Use the "Mirror Box" effect (double right-click or M key) to investigate the impact on geometry that is outside the frustum or otherwise occluded.

The ray tracing code path can optimize the number of BLAS builds through "BLAS Sharing", which allows instances to use the BLAS from another instance.

image illustrating the blas sharing optimizations

Please have a look at the BLAS Sharing documentation.
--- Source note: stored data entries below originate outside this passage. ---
Definition sentinels : list CustomError :=
  [ErrAdminDbPoolNotFound; ErrAdminRedisConnNotFound; ErrAdminMessageBusNotFound;
  ErrAggregatorInvalidInitValue; ErrAggregatorUnhandledCustomMessage; ErrAggregatorInvalidRaftMessage;
  ErrAggregatorNonLeaderRaftMessage; ErrAggregatorGlobalAggregateInsertion; ErrAggregatorNotFound;
  ErrAggregatorCancelNotFound; ErrAggregatorEmptyProof; ErrBootAPIDbPoolNotFound;
  ErrBusChannelNotFound; ErrBusMsgPublishFail; ErrBusParamNotFound;
  ErrBusConvertParamFail; ErrBusParseParamFail; ErrBusNonAdmin;
  ErrBusUnknownCommand; ErrChainTransactionFail; ErrChainEmptyNameParam;
  ErrChainFailedToFindMethodSignatureMatch; ErrChainInvalidSignatureLength; ErrChainProviderUrlNotFound;
  ErrChainReporterUnsupportedChain; ErrChainDelegatorUrlNotFound; ErrChainEmptySignedRawTx;
  ErrChainPubKeyToECDSAFail; ErrChainSignerPKNotFound; ErrChainEmptyClientParam;
  ErrChainEmptyAddressParam; ErrChainEmptyReporterParam; ErrChainEmptyFuncStringParam;
  ErrChainEmptyEventStringParam; ErrChainEmptyChainIdParam; ErrChainEmptyToAddress;
  ErrChainEmptyGasPrice; ErrChainWebsocketContractAddressNotfound; ErrChainWebsocketChannelNotfound;
  ErrChainEmptyEventNameStringParam; ErrChainWebsocketUrlNotProvided; ErrChainSubmissionProxyContractNotFound;
  ErrChainFailedToParseContractResult; ErrChainCachedAbiNotFound; ErrDbDatabaseUrlNotFound;
  ErrDbEmptyTableNameParam; ErrDbEmptyColumnNamesParam; ErrDbEmptyWhereColumnsParam;
  ErrDbWhereColumnValueLengthMismatch; ErrRdbHostNotFound; ErrRdbPortNotFound;
  ErrRediscriberRouterNotFound; ErrFetcherNotFound; ErrFetcherCancelNotFound;
  ErrFetcherInvalidType; ErrFetcherNoDataFetched; ErrFetcherInvalidDexFetcherDefinition;
  ErrFetcherChainHelperNotFound; ErrFetcherInvalidRawResult; ErrFetcherConvertToBigInt;
  ErrFetcherInvalidInput; ErrFetcherDivisionByZero; ErrLocalAggregatorCancelNotFound;
  ErrLocalAggregatorZeroVolume; ErrFeedDataBulkWriterCancelNotFound; ErrLocalAggregateBulkWriterCancelNotFound;
  ErrFetcherNoMatchingChainID; ErrFetcherFailedToGetDexResultSlice; ErrFetcherFailedBigIntConvert;
  ErrFetcherFeedNotFound; ErrLibP2pEmptyNonLocalAddress; ErrLibP2pAddressSplitFail;
  ErrLibP2pFailToConnectPeer; ErrPorProviderUrlNotFound; ErrPorReporterPkNotFound;
  ErrPorRawResultCastFail; ErrPorRoundIdCastFail; ErrPorUpdatedAtCastFail;
  ErrPorAnswerCastFail; ErrPorJobFail; ErrRaftLeaderIdMismatch;
  ErrReporterSubmissionProxyContractNotFound; ErrReporterNoReportersSet; ErrReporterNotFound;
  ErrReporterAlreadyRunning; ErrReporterCancelNotFound; ErrReporterConfigNotFound;
  ErrReporterEmptyConfigs; ErrReporterJobFailed; ErrReporterReportFailed;
  ErrReporterProofNotFound; ErrReporterUnknownMessageType; ErrReporterKaiaHelperNotFound;
  ErrReporterDeviationReportFail; ErrReporterEmptyValidAggregates; ErrReporterEmptyAggregatesParam;
  ErrReporterEmptySubmissionPairsParam; ErrReporterEmptyProofParam; ErrReporterInvalidAggregateFound;
  ErrReporterMissingProof; ErrReporterResultCastToInterfaceFail; ErrReporterResultCastToAddressFail;
  ErrReporterSignerNotWhitelisted; ErrReporterEmptyValidProofs; ErrReporterInvalidProofLength;
  ErrReporterBusMessageByNonAdmin; ErrReporterClear; ErrReporterStart;
  ErrReporterStop; ErrReporterValidateAggregateTimestampValues; ErrReporterDalApiKeyNotFound;
  ErrReporterDalWsDataProcessingFailed; ErrDalEmptyProofParam; ErrDalInvalidProofLength;
  ErrDalSignerNotWhitelisted; ErrDalEmptyValidProofs; ErrDalPortNotFound;
  ErrDalCollectorNotFound; ErrDalHubNotFound; ErrDalKeyCacheNotFound;
  ErrDalFeedHashNotFound; ErrDalSymbolsNotFound; ErrDalChainEnvNotFound;
  ErrReducerCastToFloatFail; ErrReducerIndexCastToInterfaceFail; ErrReducerParseCastToInterfaceFail;
  ErrReducerParseCastToStringFail; ErrReducerParseCastToMapFail; ErrReducerMulCastToFloatFail;
  ErrReducerDivCastToFloatFail; ErrReducerDivDivsionByZero; ErrReducerDivFromCastToFloatFail;
  ErrReducerUnknownReducerFunc; ErrRequestStatusNotOk; ErrRequestInvalidMethod;
  ErrCalculatorEmptyArr; ErrReducerIndexOutOfBounds; ErrLogTimestampNotExist;
  ErrLogMsgNotExist; ErrLogLvlNotExist; ErrLogEmptyLogByte;
  ErrLogscribeDbPoolNotFound; ErrLogscribeInsertFailed; ErrLogscribeServiceNotExist;
  ErrLogscribeGithubCredentialsNotFound; ErrLogscribeFailedToCreateGithubIssue; ErrLogscribeConsumerServiceNotProvided;
  ErrLogscribeConsumerInvalidLevel; ErrLogscribeConsumerEndpointUnresponsive; ErrConditionTimedOut].

(** A Go [error]: a sentinel, an error of the [context] package, or an error
    that another package built from a text ([errors.New], [fmt.Errorf], the
    JSON, database and chain clients). *)
Inductive error : Type :=
| Sentinel (e : CustomError)
| DeadlineExceeded
| External (msg : string).

#[export] Instance error_eq_dec : EqDecision error.
Proof. solve_decision. Defined.
Coercion Sentinel : CustomError >-> error.

(** [err.Error()]. *)
Definition Error (e : error) : string :=
  match e with
  | Sentinel c => CustomError_Error c
  | DeadlineExceeded => "context deadline exceeded"
  | External msg => msg
  end.

(** [errors.Is(err, target)] for errors that wrap nothing. *)
Definition errors_Is (err target : error) : bool := bool_decide (err = target).

(** What a function with results [(A, error)] returns. *)
Inductive res (A : Type) : Type :=
| Ok (a : A)
| Err (e : error).
Arguments Ok {A} _.
Arguments Err {A} _.

#[export] Instance res_eq_dec `{EqDecision A} : EqDecision (res A).
Proof. solve_decision. Defined.

Definition res_bind {A B} (m : res A) (f : A -> res B) : res B :=
  match m with Ok a => f a | Err e => Err e end.
Definition res_map {A B} (f : A -> B) (m : res A) : res B :=
  match m with Ok a => Ok (f a) | Err e => Err e end.

Notation "'let?' x ':=' m 'in' k" := (res_bind m (fun x => k))
  (at level 10, x pattern, m at level 100, k at level 200) : go_scope.

Lemma res_bind_Ok {A B} (m : res A) (f : A -> res B) b :
  res_bind m f = Ok b <-> exists a, m = Ok a /\ f a = Ok b.
Proof. destruct m; simpl; naive_solver. Qed.
Lemma res_map_Ok {A B} (f : A -> B) (m : res A) b : res_map f m = Ok b <-> exists a, m = Ok a /\ b = f a.
Proof. destruct m; simpl; naive_solver. Qed.

(** ** Distinctness *)
Lemma sentinels_NoDup : NoDup sentinels.
Proof. apply (bool_decide_eq_true_1 (NoDup sentinels)). vm_compute. reflexivity. Qed.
The occlusion culling is kept basic, testing the footprint of the bounding box against the appropriate mip-level of last frame's HiZ buffer and last frame's matrices. This can cause artifacts on faster motion.

Streaming Operations

image illustrating the streaming operations

Please have a look at the Streaming Operations documentation

GPU-Driven CLAS Allocation

image illustrating the streaming operations

Please have a look at the GPU-Driven CLAS Allocation documentation

Problem-Solving

The sample uses a lot of technologies and has many configurations. We don't have a lot of test coverage for it. If you experience instabilities, please let us know through GitHub Issues. You can use the commandline to change some defaults:

  • --renderer 0 starts with rasterization.
  • --supersample 0 disables the super sampling that otherwise doubles rendering resolution in each dimension.
  • --clasallocator 0 disables the more complex gpu-driven allocator when streaming
  • --gridcopies N set the number of model copies in the scene.
  • --gridunique 0 disables the generation of unique geometries for every model copy. Greatly reduces memory consumption by truly instancing everything. It's on for the sample bunny scene by default, but off otherwise.
  • --streaming 0 disables streaming system and uses preloaded scene (warning this can use a lot of memory, use above --gridunique 0 to reduce)
  • --vsync 0 disable vsync. If changing vsync via UI does not work, try to use the driver's NVIDIA Control Panel and set Vulkan/OpenGL present method: native.
  • --autoloadcache 0 disables loading scenes from cache file.
  • --mappedcache 1 keeps memory mapped cache file persistently, otherwise loads cache to system memory. Useful to save RAM on very large scenes.
  • --autosavecache 0 disables saving the cache file.
  • --processingonly 1 --processingthreadpct 0.25 --processingpartial 1 when processing big scenes, the dedicated processing only mode is better and one can reduce the memory consumption by lowering the amount of threads used.
  • --forcepreprocessmegabytes 1024 if a scene's raw geometry (vertex & indices) is greater than this cutoff, use a dedicated preprocess pass. Can be quicker and allows using memory mapped cache file. Default is 2048 for 2 GiB.

Limitations

  • The ClusterID can only be accessed in shaders using gl_ClusterIDNV after enabling VkRayTracingPipelineClusterAccelerationStructureCreateInfoNV::allowClusterAccelerationStructure for that pipeline. We use GL_EXT_spirv_intrinsics rather than dedicated GLSL extension support that may come at a later time.
  • Few error checks are performed on out of memory situations, which can happen on higher "render copies" values, or the complexity of the loaded scene
  • The number of threads used in the persistent kernel is based on a crude heuristic for now and was not evaluated to be the optimal amount.
  • The bounding box visualizations don't show for ray tracing when DLSS is active, and they will only show clusters that are part of BLAS builds in the current frame. Prefer using rasterization to see them.

Future Improvements

Next:

  • For streaming transfer compressed cluster groups and uncompress them in a compute shader after upload. Other:
  • Add more material features and basic texturing.
  • Add texture streaming.
  • Fallback for persistent traversal kernel.
  • Allowing the use of a compute shader to do rasterization of smaller/non-clipped triangles.
  • Implement sorting of streaming requests based on distance of instance. Sorting instances alone is not sufficient.

Building and Running

Requires at least Vulkan SDK 1.4.309.0

The new VK_NV_cluster_acceleration_structure extension requires new drivers, earliest release version is 572.16 from 1/30/2025. The sample should run on older drivers with just rasterization available.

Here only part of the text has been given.